PROMPT: Once you reach the line that holds "VInt32 (n : Z)" in the listing below, output it and every line after it through the line that holds "n)%nat 0%nat l)", word for word.

RECORDS FOR THIS EXERCISE:
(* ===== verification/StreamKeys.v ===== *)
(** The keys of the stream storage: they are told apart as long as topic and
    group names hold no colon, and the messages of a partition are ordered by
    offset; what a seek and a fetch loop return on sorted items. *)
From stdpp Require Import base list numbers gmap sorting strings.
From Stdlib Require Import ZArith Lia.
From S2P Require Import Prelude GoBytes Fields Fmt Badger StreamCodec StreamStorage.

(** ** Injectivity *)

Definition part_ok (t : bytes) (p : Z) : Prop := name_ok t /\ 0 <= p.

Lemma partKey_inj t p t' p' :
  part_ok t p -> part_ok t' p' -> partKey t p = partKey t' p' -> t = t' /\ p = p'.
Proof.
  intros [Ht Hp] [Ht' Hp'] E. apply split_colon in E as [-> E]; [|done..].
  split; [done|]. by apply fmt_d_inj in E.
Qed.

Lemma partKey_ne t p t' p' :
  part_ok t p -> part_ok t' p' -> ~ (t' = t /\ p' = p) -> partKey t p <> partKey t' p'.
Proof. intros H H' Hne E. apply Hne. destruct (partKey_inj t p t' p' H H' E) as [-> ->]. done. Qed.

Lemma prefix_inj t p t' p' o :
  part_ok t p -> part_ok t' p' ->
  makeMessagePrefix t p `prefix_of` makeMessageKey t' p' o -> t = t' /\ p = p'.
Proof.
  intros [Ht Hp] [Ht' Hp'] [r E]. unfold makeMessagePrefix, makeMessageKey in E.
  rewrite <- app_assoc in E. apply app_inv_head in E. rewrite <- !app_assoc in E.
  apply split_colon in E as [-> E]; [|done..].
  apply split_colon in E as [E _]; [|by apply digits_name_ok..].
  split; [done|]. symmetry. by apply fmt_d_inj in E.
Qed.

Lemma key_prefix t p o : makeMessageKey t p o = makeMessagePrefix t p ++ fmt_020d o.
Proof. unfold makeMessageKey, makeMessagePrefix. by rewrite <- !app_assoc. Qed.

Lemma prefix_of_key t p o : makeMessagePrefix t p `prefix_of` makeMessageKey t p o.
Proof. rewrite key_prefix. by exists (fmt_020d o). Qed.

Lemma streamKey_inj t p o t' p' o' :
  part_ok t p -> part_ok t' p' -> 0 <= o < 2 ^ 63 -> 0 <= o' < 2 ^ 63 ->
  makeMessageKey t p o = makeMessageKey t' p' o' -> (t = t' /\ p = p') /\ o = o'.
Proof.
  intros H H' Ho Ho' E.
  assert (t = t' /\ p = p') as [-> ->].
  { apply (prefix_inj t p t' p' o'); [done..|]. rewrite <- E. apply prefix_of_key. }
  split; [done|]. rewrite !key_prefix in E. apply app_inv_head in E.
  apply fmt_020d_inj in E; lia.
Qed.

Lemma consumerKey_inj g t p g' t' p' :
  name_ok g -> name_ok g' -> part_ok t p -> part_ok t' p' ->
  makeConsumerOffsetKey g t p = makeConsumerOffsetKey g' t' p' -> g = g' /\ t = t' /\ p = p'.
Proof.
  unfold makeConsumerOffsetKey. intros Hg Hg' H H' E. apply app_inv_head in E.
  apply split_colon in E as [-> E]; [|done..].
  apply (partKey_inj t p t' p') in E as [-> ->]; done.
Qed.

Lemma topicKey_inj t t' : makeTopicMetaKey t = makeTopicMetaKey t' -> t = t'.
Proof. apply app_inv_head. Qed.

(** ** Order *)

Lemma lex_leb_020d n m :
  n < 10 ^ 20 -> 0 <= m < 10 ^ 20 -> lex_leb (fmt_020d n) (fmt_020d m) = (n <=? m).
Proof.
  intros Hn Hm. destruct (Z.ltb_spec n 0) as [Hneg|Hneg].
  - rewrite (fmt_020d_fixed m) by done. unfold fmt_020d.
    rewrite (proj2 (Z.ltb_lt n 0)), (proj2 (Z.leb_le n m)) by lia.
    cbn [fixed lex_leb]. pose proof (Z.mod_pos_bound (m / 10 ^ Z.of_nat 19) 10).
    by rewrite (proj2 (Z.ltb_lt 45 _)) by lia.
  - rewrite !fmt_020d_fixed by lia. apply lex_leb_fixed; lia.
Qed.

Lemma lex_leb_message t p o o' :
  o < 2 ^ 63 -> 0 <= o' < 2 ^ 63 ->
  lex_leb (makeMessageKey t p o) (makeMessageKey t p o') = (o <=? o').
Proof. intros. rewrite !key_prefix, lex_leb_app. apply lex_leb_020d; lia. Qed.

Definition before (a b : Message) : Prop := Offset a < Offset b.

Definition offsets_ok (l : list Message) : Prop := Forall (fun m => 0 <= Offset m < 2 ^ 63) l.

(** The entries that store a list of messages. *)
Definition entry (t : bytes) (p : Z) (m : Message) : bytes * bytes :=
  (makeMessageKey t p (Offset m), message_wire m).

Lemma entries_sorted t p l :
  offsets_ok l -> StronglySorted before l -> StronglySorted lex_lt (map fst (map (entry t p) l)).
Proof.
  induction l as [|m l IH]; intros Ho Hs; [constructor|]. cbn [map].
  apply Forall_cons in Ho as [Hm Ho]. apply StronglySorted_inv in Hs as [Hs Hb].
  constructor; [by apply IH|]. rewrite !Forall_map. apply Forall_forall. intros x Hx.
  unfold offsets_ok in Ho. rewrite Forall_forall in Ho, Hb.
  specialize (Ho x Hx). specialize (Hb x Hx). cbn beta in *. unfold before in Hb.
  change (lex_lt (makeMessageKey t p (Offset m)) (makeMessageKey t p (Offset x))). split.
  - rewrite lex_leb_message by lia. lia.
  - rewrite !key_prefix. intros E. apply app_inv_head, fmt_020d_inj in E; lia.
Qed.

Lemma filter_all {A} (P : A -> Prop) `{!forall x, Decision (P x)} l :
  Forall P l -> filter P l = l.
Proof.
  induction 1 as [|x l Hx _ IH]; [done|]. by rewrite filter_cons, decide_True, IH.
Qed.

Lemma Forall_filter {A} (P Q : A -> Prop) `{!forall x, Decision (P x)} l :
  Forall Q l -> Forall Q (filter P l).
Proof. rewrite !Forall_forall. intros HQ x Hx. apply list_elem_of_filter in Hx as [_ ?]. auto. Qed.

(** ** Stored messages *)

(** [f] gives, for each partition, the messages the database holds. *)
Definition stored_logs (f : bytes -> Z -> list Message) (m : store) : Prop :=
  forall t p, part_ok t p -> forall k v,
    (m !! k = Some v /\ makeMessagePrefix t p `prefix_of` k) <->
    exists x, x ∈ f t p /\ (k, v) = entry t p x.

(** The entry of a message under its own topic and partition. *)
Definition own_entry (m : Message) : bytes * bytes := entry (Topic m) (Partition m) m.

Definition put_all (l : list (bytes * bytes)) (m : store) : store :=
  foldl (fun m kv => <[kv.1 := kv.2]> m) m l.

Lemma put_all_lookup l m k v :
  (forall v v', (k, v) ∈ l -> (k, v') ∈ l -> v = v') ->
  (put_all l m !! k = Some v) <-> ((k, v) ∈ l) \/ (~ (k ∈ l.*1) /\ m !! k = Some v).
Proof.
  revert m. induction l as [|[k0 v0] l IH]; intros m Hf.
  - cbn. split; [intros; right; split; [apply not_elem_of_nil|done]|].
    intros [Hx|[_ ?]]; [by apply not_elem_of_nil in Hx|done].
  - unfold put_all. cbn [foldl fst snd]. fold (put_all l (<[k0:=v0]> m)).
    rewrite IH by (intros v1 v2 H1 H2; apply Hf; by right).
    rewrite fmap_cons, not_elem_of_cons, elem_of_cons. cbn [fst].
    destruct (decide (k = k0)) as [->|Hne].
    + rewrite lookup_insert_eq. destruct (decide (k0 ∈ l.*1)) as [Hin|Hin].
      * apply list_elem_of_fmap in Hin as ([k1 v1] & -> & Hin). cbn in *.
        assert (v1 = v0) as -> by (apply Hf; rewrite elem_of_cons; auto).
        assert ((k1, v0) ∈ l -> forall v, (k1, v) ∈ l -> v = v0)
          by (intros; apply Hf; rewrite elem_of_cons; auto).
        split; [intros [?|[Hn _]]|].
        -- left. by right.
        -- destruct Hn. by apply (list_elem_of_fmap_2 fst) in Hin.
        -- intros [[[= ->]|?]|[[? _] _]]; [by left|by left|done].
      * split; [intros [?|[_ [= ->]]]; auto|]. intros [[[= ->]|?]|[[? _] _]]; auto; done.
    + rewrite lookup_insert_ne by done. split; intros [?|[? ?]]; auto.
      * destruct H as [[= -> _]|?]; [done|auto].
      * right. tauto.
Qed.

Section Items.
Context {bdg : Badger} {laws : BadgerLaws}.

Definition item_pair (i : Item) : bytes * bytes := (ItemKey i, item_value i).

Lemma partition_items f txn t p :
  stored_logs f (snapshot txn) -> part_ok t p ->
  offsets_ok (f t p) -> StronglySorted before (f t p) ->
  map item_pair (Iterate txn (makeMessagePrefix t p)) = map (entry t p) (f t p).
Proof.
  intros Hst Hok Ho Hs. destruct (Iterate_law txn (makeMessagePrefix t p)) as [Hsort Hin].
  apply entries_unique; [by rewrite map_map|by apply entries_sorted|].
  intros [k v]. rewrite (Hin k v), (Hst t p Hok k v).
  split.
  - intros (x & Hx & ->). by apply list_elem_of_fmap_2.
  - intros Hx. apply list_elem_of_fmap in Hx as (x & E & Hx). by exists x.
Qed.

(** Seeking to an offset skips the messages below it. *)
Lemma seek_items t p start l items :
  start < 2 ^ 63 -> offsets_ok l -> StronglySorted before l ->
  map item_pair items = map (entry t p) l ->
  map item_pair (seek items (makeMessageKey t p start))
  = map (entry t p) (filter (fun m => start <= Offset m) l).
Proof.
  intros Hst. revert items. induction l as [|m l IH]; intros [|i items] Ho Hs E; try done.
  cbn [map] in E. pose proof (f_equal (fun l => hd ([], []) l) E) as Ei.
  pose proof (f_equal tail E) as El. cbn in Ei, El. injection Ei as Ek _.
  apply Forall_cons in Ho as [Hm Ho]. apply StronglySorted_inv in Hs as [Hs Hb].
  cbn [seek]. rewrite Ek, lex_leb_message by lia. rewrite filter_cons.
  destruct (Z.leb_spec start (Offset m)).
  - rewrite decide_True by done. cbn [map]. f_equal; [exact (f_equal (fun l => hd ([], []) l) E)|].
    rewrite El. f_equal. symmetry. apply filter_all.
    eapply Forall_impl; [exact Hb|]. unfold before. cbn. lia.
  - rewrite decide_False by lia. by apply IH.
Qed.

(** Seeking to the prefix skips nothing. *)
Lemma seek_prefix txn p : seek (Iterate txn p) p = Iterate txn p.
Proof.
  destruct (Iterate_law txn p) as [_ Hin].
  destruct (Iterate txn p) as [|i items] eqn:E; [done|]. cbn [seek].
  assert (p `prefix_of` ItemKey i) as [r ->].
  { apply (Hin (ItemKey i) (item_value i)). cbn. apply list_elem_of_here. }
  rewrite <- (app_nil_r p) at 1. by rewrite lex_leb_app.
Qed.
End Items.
---
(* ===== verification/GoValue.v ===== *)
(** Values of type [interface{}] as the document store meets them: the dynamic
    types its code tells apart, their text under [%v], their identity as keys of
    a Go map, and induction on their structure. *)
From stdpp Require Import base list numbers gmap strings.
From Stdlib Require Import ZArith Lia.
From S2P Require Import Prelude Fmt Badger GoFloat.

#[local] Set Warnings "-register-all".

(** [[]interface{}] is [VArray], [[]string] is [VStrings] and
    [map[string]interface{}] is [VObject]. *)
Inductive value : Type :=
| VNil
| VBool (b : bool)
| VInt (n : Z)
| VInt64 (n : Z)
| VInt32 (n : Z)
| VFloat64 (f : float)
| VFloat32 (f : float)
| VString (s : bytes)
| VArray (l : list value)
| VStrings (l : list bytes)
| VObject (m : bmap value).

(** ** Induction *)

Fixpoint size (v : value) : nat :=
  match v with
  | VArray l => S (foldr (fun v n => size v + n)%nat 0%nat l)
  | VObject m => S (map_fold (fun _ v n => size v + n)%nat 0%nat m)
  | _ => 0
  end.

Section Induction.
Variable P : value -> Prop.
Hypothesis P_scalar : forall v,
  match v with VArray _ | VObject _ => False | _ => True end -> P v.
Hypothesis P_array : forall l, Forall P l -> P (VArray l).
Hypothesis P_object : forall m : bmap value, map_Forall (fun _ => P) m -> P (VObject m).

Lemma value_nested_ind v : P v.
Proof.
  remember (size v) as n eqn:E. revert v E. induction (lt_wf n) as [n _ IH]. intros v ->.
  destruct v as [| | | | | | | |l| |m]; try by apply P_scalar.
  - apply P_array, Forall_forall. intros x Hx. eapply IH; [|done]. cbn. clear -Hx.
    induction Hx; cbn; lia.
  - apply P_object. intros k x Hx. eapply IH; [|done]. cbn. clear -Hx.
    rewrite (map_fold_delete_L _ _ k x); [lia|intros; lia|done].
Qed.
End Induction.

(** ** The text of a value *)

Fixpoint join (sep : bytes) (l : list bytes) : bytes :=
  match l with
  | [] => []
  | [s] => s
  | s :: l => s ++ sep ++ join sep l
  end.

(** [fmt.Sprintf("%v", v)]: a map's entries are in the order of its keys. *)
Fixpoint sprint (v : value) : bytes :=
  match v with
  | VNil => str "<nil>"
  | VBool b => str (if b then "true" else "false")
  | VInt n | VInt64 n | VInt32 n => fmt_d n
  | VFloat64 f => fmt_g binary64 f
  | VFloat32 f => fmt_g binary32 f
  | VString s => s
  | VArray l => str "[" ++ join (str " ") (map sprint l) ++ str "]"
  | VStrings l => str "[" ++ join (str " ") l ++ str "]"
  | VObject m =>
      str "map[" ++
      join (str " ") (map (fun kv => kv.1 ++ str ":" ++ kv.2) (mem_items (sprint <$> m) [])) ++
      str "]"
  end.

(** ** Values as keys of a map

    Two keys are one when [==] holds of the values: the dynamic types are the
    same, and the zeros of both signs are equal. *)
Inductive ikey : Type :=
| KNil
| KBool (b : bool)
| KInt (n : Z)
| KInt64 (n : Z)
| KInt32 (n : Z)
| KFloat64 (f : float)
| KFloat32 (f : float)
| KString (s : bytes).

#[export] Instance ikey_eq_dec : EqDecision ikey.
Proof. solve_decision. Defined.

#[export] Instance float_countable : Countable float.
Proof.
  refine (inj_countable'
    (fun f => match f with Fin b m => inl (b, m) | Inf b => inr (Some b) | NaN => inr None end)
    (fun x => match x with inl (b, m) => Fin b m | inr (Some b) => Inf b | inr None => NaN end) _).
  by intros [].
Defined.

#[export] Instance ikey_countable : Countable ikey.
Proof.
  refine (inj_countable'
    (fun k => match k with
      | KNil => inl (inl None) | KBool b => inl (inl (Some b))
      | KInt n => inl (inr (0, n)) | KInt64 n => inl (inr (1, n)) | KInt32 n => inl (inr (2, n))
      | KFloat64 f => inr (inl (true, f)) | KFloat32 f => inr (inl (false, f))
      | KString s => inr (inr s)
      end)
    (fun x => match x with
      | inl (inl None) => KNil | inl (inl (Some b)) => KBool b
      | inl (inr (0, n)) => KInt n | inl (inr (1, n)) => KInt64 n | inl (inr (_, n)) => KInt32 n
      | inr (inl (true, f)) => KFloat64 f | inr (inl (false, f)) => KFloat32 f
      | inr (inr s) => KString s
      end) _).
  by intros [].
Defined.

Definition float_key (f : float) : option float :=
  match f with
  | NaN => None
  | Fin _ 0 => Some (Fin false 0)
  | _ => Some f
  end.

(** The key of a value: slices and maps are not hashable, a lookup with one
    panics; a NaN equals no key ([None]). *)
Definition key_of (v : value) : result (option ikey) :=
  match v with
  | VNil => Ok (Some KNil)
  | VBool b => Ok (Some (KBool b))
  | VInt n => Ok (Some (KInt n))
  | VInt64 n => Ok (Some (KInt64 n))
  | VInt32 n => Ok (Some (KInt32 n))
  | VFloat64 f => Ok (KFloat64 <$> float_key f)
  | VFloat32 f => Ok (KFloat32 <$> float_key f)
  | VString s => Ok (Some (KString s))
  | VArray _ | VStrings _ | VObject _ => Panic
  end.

REPLY TO THE EXERCISE:
| VInt32 (n : Z)
| VFloat64 (f : float)
| VFloat32 (f : float)
| VString (s : bytes)
| VArray (l : list value)
| VStrings (l : list bytes)
| VObject (m : bmap value).

(** ** Induction *)

Fixpoint size (v : value) : nat :=
  match v with
  | VArray l => S (foldr (fun v n => size v + n)%nat 0%nat l)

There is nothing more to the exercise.